Promoting mental well-being through art

Top: President Halimah Yacob mingling with participants at an art-making session during the launching of the Creative Mindset Hub yesterday at Our Tampines Hub. Above: The President pledging her support to nominate Singapore's hawker culture for Unes
President Halimah Yacob mingling with participants at an art-making session during the launching of the Creative Mindset Hub yesterday at Our Tampines Hub.ST PHOTOS: ALPHONSUS CHERN
Top: President Halimah Yacob mingling with participants at an art-making session during the launching of the Creative Mindset Hub yesterday at Our Tampines Hub. Above: The President pledging her support to nominate Singapore's hawker culture for Unes
The President pledging her support to nominate Singapore's hawker culture for Unesco's intangible cultural heritage list.ST PHOTOS: ALPHONSUS CHERN

Activities at Creative Mindset Hub aimed at reducing stigma, anxiety and depression

The increase in the number of people seeking help for mental health issues has prompted the Singapore Association for Mental Health (SAMH) to start an initiative that provides therapy through art.

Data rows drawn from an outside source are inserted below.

(** X12.  Whenever [create_mask_from_lengths] returns, the mask is square
    of side [model_max_length]: that many rows, each with that many
    entries. *)
Theorem create_mask_from_lengths_shape {V : Type} (zero m_value : V)
    (lengths : list nat) (max_length : nat) (M : list (list V)) :
  create_mask_from_lengths zero lengths max_length m_value = Some M ->
  length M = max_length /\ Forall (fun row => length row = max_length) M.
Proof. apply create_mask_shape. Qed.

Lemma create_mask_from_lengths_shape_witness :
  length [[0; -1]; [0; -1]]%Z = 2%nat
  /\ Forall (fun row => length row = 2%nat) [[0; -1]; [0; -1]]%Z.
Proof.
  apply (create_mask_from_lengths_shape 0%Z (-1)%Z [1]%nat 2%nat).
  reflexivity.
Defined.

(** X13.  Segments of two or more tokens each whose total exceeds
    [model_max_length] make [create_mask_from_lengths] raise: the block of
    the first segment that passes the end cannot be assigned. *)
Theorem create_mask_from_lengths_overflow {V : Type} (zero m_value : V)
    (lengths : list nat) (max_length : nat) :
  Forall (fun l => (2 <= l)%nat) lengths ->
  (max_length < sum_list lengths)%nat ->
  create_mask_from_lengths zero lengths max_length m_value = None.
Proof.
  intros Hbig Hover. unfold create_mask_from_lengths.
  rewrite place_blocks_overflow; [done|done| |].
  - unfold full. rewrite length_replicate.
    apply Forall_replicate. apply length_replicate.
  - unfold full. rewrite length_replicate. simpl. lia.
Qed.

Lemma create_mask_from_lengths_overflow_witness :
  create_mask_from_lengths 0%Z [2; 4]%nat 5%nat (-1)%Z = None.
Proof.
  apply (create_mask_from_lengths_overflow 0%Z (-1)%Z [2; 4]%nat 5%nat);
    [repeat constructor | simpl; lia].
Defined.

End AttentionMaskExtra.

(* ------------------------------------------------------------------ *)
(** *** Packed items: shape, padding, forced first labels, overflow *)

Module MergeExtra.
Import Merge MergeProps.

Lemma concat_members_mergeable (data_points : list data_point) :
  Forall mergeable data_points ->
  concat_members data_points
  = Some (concat (map input_ids data_points),
          concat (map relabel data_points),
          map (fun item => length (input_ids item)) data_points).
Proof.
  induction 1 as [|item rest [Hne _] _ IH]; [done|].
  cbn [concat_members]. rewrite IH.
  destruct (labels item) as [|l0 tl] eqn:Hl; [done|].
  cbn [map concat]. unfold relabel. rewrite Hl. done.
Qed.
(** * GestionProjet: store-layout projects kept on a filesystem

    Shallow embedding of [App1/controleurs/gestion_projet.py].

    - Python values that travel through [json.load]/[json.dump] are the
      inductive [json]; a Python [dict] is an association list in insertion
      order with the update discipline of [dict] (assignment to an existing
      key keeps its position).
    - Strings are sequences of characters with code points below 256.
    - [os.path] is [posixpath]; paths are strings, and the filesystem is a
      finite map from resolved locations to nodes.  There are no symbolic
      links and no permissions: a filesystem call fails only for the
      structural reasons written out below.  Names are taken without the
      NUL character, which a filesystem call refuses.
    - Every method of the class is a computation in the monad [M] of state
      (disk and [self.projet_actuel]) and Python exceptions. *)

From Stdlib Require Import ZArith Lia Ascii.
From stdpp Require Import gmap strings list fin_maps.

Local Open Scope Z_scope.
Local Set Warnings "-register-all".

(* ===================================================================== *)
(** ** Python strings *)

Module PyStr.

Definition barre : ascii := "/"%char.
(** The backslash, code 92. *)
Definition contre_barre : ascii :=
  Ascii false false true true true false true false.
Definition point : ascii := "."%char.

Definition est_vide (s : string) : bool :=
  match s with EmptyString => true | _ => false end.

(** Truth value of a [str]: non-empty. *)
Definition vrai (s : string) : bool := negb (est_vide s).

Definition startswith (c : ascii) (s : string) : bool :=
  match s with String x _ => Ascii.eqb x c | EmptyString => false end.

Fixpoint endswith (c : ascii) (s : string) : bool :=
  match s with
  | EmptyString => false
  | String x EmptyString => Ascii.eqb x c
  | String _ r => endswith c r
  end.

(** [s.split(sep)] for a one-character separator. *)
Fixpoint split (sep : ascii) (s : string) : list string :=
  match s with
  | EmptyString => [EmptyString]
  | String c r =>
      if Ascii.eqb c sep then EmptyString :: split sep r
      else match split sep r with
           | h :: t => String c h :: t
           | [] => [String c EmptyString]
           end
  end.

(** [sep.join(l)]. *)
Fixpoint join (sep : ascii) (l : list string) : string :=
  match l with
  | [] => EmptyString
  | [x] => x
  | x :: r => x +:+ String sep (join sep r)
  end.

(** [s.replace(a, b)] for one-character [a] and [b]. *)
Fixpoint replace (a b : ascii) (s : string) : string :=
  match s with
  | EmptyString => EmptyString
  | String c r => String (if Ascii.eqb c a then b else c) (replace a b r)
  end.

(** [c in s] for a character. *)
Fixpoint contient_car (c : ascii) (s : string) : bool :=
  match s with
  | EmptyString => false
  | String x r => Ascii.eqb x c || contient_car c r
  end.

Fixpoint prefixe (p s : string) : bool :=
  match p, s with
  | EmptyString, _ => true
  | String a p', String b s' => Ascii.eqb a b && prefixe p' s'
  | String _ _, EmptyString => false
  end.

The Creative Mindset Hub, which officially opened yesterday at Our Tampines Hub, uses workshops such as storytelling and watercolour painting to promote mental well-being.

The World Health Organisation reported in October that one in four people in the world will be affected by mental or neurological disorders at some point in their lives.

Last year, 42,663 outpatients were treated at the Institute of Mental Health, a 22 per cent rise from 35,002 outpatients in 2010.

Global studies have described the positive impact of the arts on mental well-being.

A growing body of evidence suggests that engaging in the visual arts for adults with mental health conditions can reduce depression and anxiety, increase self-respect and encourage re-engagement with the wider world.

Creative Mindset Hub, which began operations in June, joins public service agencies at Our Tampines Hub to provide the art therapy. Its partners include the People's Association and Tampines GRC Community Arts and Culture Clubs.

 
 
 
 

Anyone can sign up for the services, with prices ranging from free to $80 a session.

Art coordinator Dorothy Lim, who helps run the workshops, said the sessions use art as a form of expression and as a tool to reduce stigmatisation. "It is open to anyone. The main purpose is to create a group where people from all walks of life can come together to create art... It does not matter what illness you have."

President Halimah Yacob told yesterday's opening ceremony of the importance of having the community work together to help others overcome mental health conditions and the stigma surrounding them.

"In recent years, Singapore has made progress in lifting the stigma of mental health conditions and strengthening preventive and rehabilitative mental healthcare for all," she said. "The Hub aims to be a key part of our holistic healthcare system and bring quality mental healthcare closer to the community."

Madam Halimah also noted that the focal area for President's Challenge 2019 will be on mental health, given afflictions in this area are among the leading causes of ill-health and disability worldwide.

She also visited Our SG Hawker Culture, a travelling exhibition at Our Tampines Hub, to pledge her support to nominate Singapore's hawker culture for Unesco's intangible cultural heritage list.